I am striving for a lung transplant list or lung help of any kind.
It's an understatement to say that living seven years with a disability stops you in your tracks literally, physically, mentally, emotionally, actively. God is my only hope.
Things like housework and bathing have become next to impossible without the oxygen I depend on to help with my daily routines.
What I have now is a lifelong disability, the kind that completely changes who you once were.
After filing for bankruptcy in October 2005, I was excited to have a second chance at living life to the best of my ability, learning from the mistakes I made.
It wasn't even a year later though that my life would take some unwanted and unexpected twist and turns.
Medical bills began building up, including my copays for medicine, which my life depends on to function.
Once again, it became a hardship just to pay the necessities of like: rent, lights, gas, water, phone, food fuel.
Being unable to work a full-time job can be humiliating if you let it.
It is going to take money for housing, transportation and after care when I get approved to make my lungs work.
At the very least, I would love to become the person I used to be. With help and prayer, all things are possible.
I filed for Disability on my own in 2011. It was approved within one month.
Social Security only provides me $936. They take out $133 month for my Medicare before it ever reaches me, so it does not provide all I need.
Although Medicare does not cover all of my medical needs, I do appreciate all they offer.

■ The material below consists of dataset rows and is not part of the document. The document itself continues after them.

(** * Signals: an algebra of windowed, composable time-domain signals

    Shallow embedding of [src/signals/base_signal.py] and the properties
    the specification states about it.

    The Python program computes with the built-in numbers [bool], [int]
    and [float].  They are modelled here as they behave in CPython:
    [int] is unbounded ([Z]), [float] is IEEE-754 binary64 (the
    [spec_float] model of the Standard Library, round-to-nearest-even),
    and [bool] is the subclass of [int] with the two values [False] and
    [True].  An evaluation can raise, so every evaluation lives in a
    small error monad. *)

From Stdlib Require Import ZArith QArith Bool List String Lia.
From Stdlib Require Import Floats.SpecFloat.
Import ListNotations.

Set Implicit Arguments.

(* ===================================================================== *)
(** * Exceptions and the error monad *)
(* ===================================================================== *)

(** The exceptions the program and the built-in arithmetic can raise. *)
Inductive exn : Type :=
| TypeError (msg : string)
| ZeroDivisionError
| OverflowError
| NotImplementedError.

(** [inl e]: the computation raised [e]; [inr x]: it returned [x]. *)
Definition result (A : Type) : Type := (exn + A)%type.

Definition ret {A : Type} (x : A) : result A := inr x.
Definition raise {A : Type} (e : exn) : result A := inl e.

Definition bind {A B : Type} (c : result A) (k : A -> result B) : result B :=
  match c with
  | inl e => inl e
  | inr x => k x
  end.

Declare Scope py_scope.
Delimit Scope py_scope with py.
Notation "x <- c ;; k" := (bind c (fun x => k))
  (at level 61, c at next level, right associativity) : py_scope.
Local Open Scope py_scope.

Definition returns {A : Type} (c : result A) : bool :=
  match c with inr _ => true | inl _ => false end.

(** [mapM f l] runs [f] on the elements of [l] from left to right and
    collects the results; the first exception aborts the traversal. *)
Fixpoint mapM {A B : Type} (f : A -> result B) (l : list A) : result (list B) :=
  match l with
  | [] => ret []
  | x :: xs => y <- f x ;; ys <- mapM f xs ;; ret (y :: ys)
  end.
Definition is_empty {A} (l : list A) : bool :=
  match l with
  | [] => true
  | _ => false
  end.

(** Lines 3074-3100: what the loop computes for one candidate before it
    touches the winners, [None] when the candidate is skipped. *)
Definition evaluate_candidate (pool : chord_pool) (prev_avg : Q) (prev_high : Z)
    (chord_bias key_root_name voicing_style : string) (chord_octave_shift : Z)
    (cand_name : string) : Rand (option (best * bool)) :=
  match dict_get pool cand_name with
  | None => ret None
  | Some data =>
      match notes data with
      | [] => ret None
      | cur_root_bass :: _ =>
          v <- _apply_voicing (notes data) voicing_style cand_name chord_octave_shift ;;
          if is_empty (v_final v) then ret None
          else
            let cand_avg := get_average_pitch (v_final v) in
            let dist := Qabs (cand_avg - prev_avg) in
            let cand_high := py_max (v_final v) in
            let dist := biased_distance chord_bias cand_name key_root_name dist in
            let meets_con := cand_high <=? prev_high + 3 in
            ret (Some (mk_best dist (v_final v) (v_display v) cur_root_bass (v_original v),
                       meets_con))
      end
  end.

(** Lines 3101-3108: the two running winners after one candidate. *)
Definition update_winners (st : scan) (b : best) (meets_con : bool) : scan :=
  let st :=
    if meets_con
    then mk_scan (if improves (b_dist b) (best_con st) then Some b else best_con st)
           (best_uncon st) true
    else st in
  mk_scan (best_con st)
    (if improves (b_dist b) (best_uncon st) then Some b else best_uncon st)
    (con_met st).

(** One turn of the loop over the sampled candidates (lines 3073-3108). *)
Definition scan_candidate (pool : chord_pool) (prev_avg : Q) (prev_high : Z)
    (chord_bias key_root_name voicing_style : string) (chord_octave_shift : Z)
    (st : scan) (cand_name : string) : Rand scan :=
  r <- evaluate_candidate pool prev_avg prev_high chord_bias key_root_name voicing_style
         chord_octave_shift cand_name ;;
  match r with
  | None => ret st
  | Some (b, meets_con) => ret (update_winners st b meets_con)
  end.

Definition scan_init : scan := mk_scan None None false.

(** A chord picked by name, voiced, or the error tuple (the shared tail
    of the first-chord case and of the fallback of the finder). *)
Definition voice_choice (pool : chord_pool) (voicing_style : string) (chord_octave_shift : Z)
    (choice : option string) : Rand selection :=
  match choice with
  | None => ret selection_error
  | Some name =>
      if PyStr.truthy choice then
        match dict_get pool name with
        | None => ret selection_error
        | Some data =>
            match notes data with
            | [] => ret selection_error
            | root_pos =>
                v <- _apply_voicing root_pos voicing_style name chord_octave_shift ;;
                ret (selection_of_voiced v)
            end
        end
      else ret selection_error
  end.

(** [random.choice(names) if names else None]. *)
Definition choice_or_none (names : list string) : Rand (option string) :=
  match names with
  | [] => ret None
  | _ => random_choice names
  end.

Definition in_pool (pool : chord_pool) (name : option string) : bool :=
  match pool_get pool name with
  | Some _ => true
  | None => false
  end.

(** [prev if prev and prev in pool else random.choice(names) if names else None]. *)
Definition fallback_choice (pool : chord_pool) (names : list string) (prev : option string)
    : Rand (option string) :=
  if PyStr.truthy prev && in_pool pool prev then ret prev else choice_or_none names.

Definition selection_of_best (b : best) (chord_octave_shift : Z) : selection :=
  mk_selection (Some (base_name_of (b_name_disp b))) (b_orig_notes b) (b_notes_voiced b)
    (transpose_notes (b_notes_voiced b) chord_octave_shift) (Some (b_name_disp b))
    (Some (b_root b)).

(** [n != prev_name]. *)
Definition differs (prev_name : option string) (n : string) : bool :=
  match prev_name with
  | None => true
  | Some p => negb (String.eqb n p)
  end.

(** Line 3069: the names other than the previous one, or all of them. *)
Definition possible_candidates (pool_chord_names : list string) (prev_name : option string)
    : list string :=
  match filter (differs prev_name) pool_chord_names with
  | [] => pool_chord_names
  | others => others
  end.

Definition num_candidates_smooth : nat := 5.

(** A winner whose voiced notes are a non-empty list. *)
Definition usable (b : option best) : option best :=
  match b with
  | Some x => if is_empty (b_notes_voiced x) then None else Some x
  | None => None
  end.

(** Lines 3110-3131: the choice among the two winners. *)
Definition choose_winner (pool : chord_pool) (pool_chord_names : list string)
    (prev_name : option string) (voicing_style : string) (chord_octave_shift : Z)
    (st : scan) : Rand selection :=
  match (if con_met st then usable (best_con st) else None), usable (best_uncon st) with
  | Some b, _ => ret (selection_of_best b chord_octave_shift)
  | None, Some u => ret (selection_of_best u chord_octave_shift)
  | None, None =>
      c <- fallback_choice pool pool_chord_names prev_name ;;
      voice_choice pool voicing_style chord_octave_shift c
  end.

Definition _find_next_smooth_chord (pool : chord_pool) (pool_chord_names : list string)
    (prev_notes_voiced : option (list Z)) (prev_name : option string)
    (chord_bias key_root_name voicing_style : string) (chord_octave_shift : Z)
    : Rand selection :=
  match prev_notes_voiced with
  | None =>
      chosen_start <- choice_or_none pool_chord_names ;;
      voice_choice pool voicing_style chord_octave_shift chosen_start
  | Some prev =>
      let prev_avg := get_average_pitch prev in
      let prev_high := py_max prev in
      let poss_cands := possible_candidates pool_chord_names prev_name in
      match poss_cands with
      | [] => ret selection_error
      | _ =>
          let num_samp := Nat.min num_candidates_smooth (List.length poss_cands) in
          candidates <- random_sample poss_cands num_samp ;;
          st <- foldM (scan_candidate pool prev_avg prev_high chord_bias key_root_name
                         voicing_style chord_octave_shift) candidates scan_init ;;
          choose_winner pool pool_chord_names prev_name voicing_style chord_octave_shift st
      end
  end.

(** ** Progression generator *)

(** A progression slot: the 5-tuple
    [(display_name, original_notes, midi_notes, root_note, duration_beats)]. *)
Record slot : Type := mk_slot {
  display_name : string;
  original_notes : list Z;
  midi_notes : list Z;
  bass_root_note : option Z;
  duration_beats : Q
}.

Definition progression : Type := list slot.

Definition pop_sequence : list string := ["I"; "vi"; "IV"; "V"].
Definition pachelbel_sequence : list string := ["I"; "V"; "vi"; "iii"; "IV"; "I"; "IV"; "V"].
Definition ii_v_i_basic : list string := ["ii"; "V"; "I"].

(** [sequence[current_slot % len(sequence)]]. *)
Definition cycle_at (sequence : list string) (current_slot : Z) : string :=
  nth (Z.to_nat (current_slot mod len sequence)) sequence "".

(** The function required by the selected template at a slot, if any. *)
Definition template_function (prog_style : string) (current_slot : Z) : option string :=
  if String.eqb prog_style "Pop (I-vi-IV-V)" then Some (cycle_at pop_sequence current_slot)
  else if String.eqb prog_style "Pachelbel-ish" then Some (cycle_at pachelbel_sequence current_slot)
  else if String.eqb prog_style "ii-V-I Focused" then Some (cycle_at ii_v_i_basic current_slot)
  else None.

(** The variables of the generation loop that outlive one turn. *)
Record gen_state : Type := mk_gen_state {
  progression_data : progression;
  previous_chord_final_notes : option (list Z);
  previous_chord_name_base : option string
}.

Definition chords_per_bar_of (chord_rate_str : string) : Z :=
  if String.eqb chord_rate_str "1 / Bar" then 1 else 2.

Definition beats_per_chord_of (chord_rate_str : string) : Q :=
  (4 / inject_Z (chords_per_bar_of chord_rate_str))%Q.

Definition error_slot (beats_per_chord : Q) : slot :=
  mk_slot "ERROR" [] [] None beats_per_chord.

(** The six per-slot variables, all [None] at the start of a turn (an
    absent list is written [[]]: the source only tests lists for
    truthiness). *)
Definition selection_none : selection := mk_selection None [] [] [] None None.

Section Generate.

Variables (num_bars : Z) (prog_style chord_rate_str voicing_style cadence_str chord_bias : string).
Variables (pool : chord_pool) (pool_chord_names : list string).
Variables (key_type key_root_name : string) (is_minor : bool).

Let beats_per_chord : Q := beats_per_chord_of chord_rate_str.
Let chord_octave_shift : Z := -12.

(** Lines 2920-2936: a template name voiced from the pool. *)
Definition voice_template (chord_name : string) : Rand selection :=
  match dict_get pool chord_name with
  | Some data =>
      match notes data with
      | [] => ret selection_none
      | original_notes_template =>
          v <- _apply_voicing original_notes_template voicing_style chord_name
                 chord_octave_shift ;;
          ret (mk_selection (Some chord_name) (v_original v) (v_final v) (v_midi v)
                 (Some (v_display v)) (v_root v))
      end
  | None => ret selection_none
  end.

(** Lines 2938-2955: the fallback after a failed selection; [None] is
    the [break] that stops the generation. *)
Definition handle_failed (st : gen_state) (sel : selection) : Rand (option selection) :=
  if negb (PyStr.truthy (s_name sel)) || is_empty (s_original sel) || is_empty (s_final sel) then
    choice <- fallback_choice pool pool_chord_names (previous_chord_name_base st) ;;
    match choice with
    | Some chord_name =>
        if PyStr.truthy choice then
          match dict_get pool chord_name with
          | Some data =>
              match notes data with
              | [] => ret None
              | original_notes_fallback =>
                  v <- _apply_voicing original_notes_fallback voicing_style chord_name
                         chord_octave_shift ;;
                  ret (Some (mk_selection (Some chord_name) (v_original v) (v_final v)
                               (v_midi v) (Some (v_display v)) (v_root v)))
              end
          | None => ret None
          end
        else ret None
    | None => ret None
    end
  else ret (Some sel).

Making matters worse, my income from SSI is just enough to keep me from all the programs that would otherwise help out.
I qualify for $84 in food stamps.
I have gotten help from a community action program and church to pay light bills and so on.
I have applied for credit cards, only to be turned down.
I tried every which way I could to support myself.
Friends and family are the best things in life, but they have their own families to support, leaving next to nothing to help out others.
Although my son is my biggest fan and mental support system, he is unable to help out monetarily, with a wife and five kids of his own.
I pray for one day having the ability to be the head and not the tail.
I ask that any programs, grants, benefits, in addition to what the State allows for the disabled, will hear my story, that comes with all my love, heart and soul.
I come humbled before this day and ask for such help that could improve my way of life.
I welcome the opportunity to get help from professionals that will help me live my life to the fullest.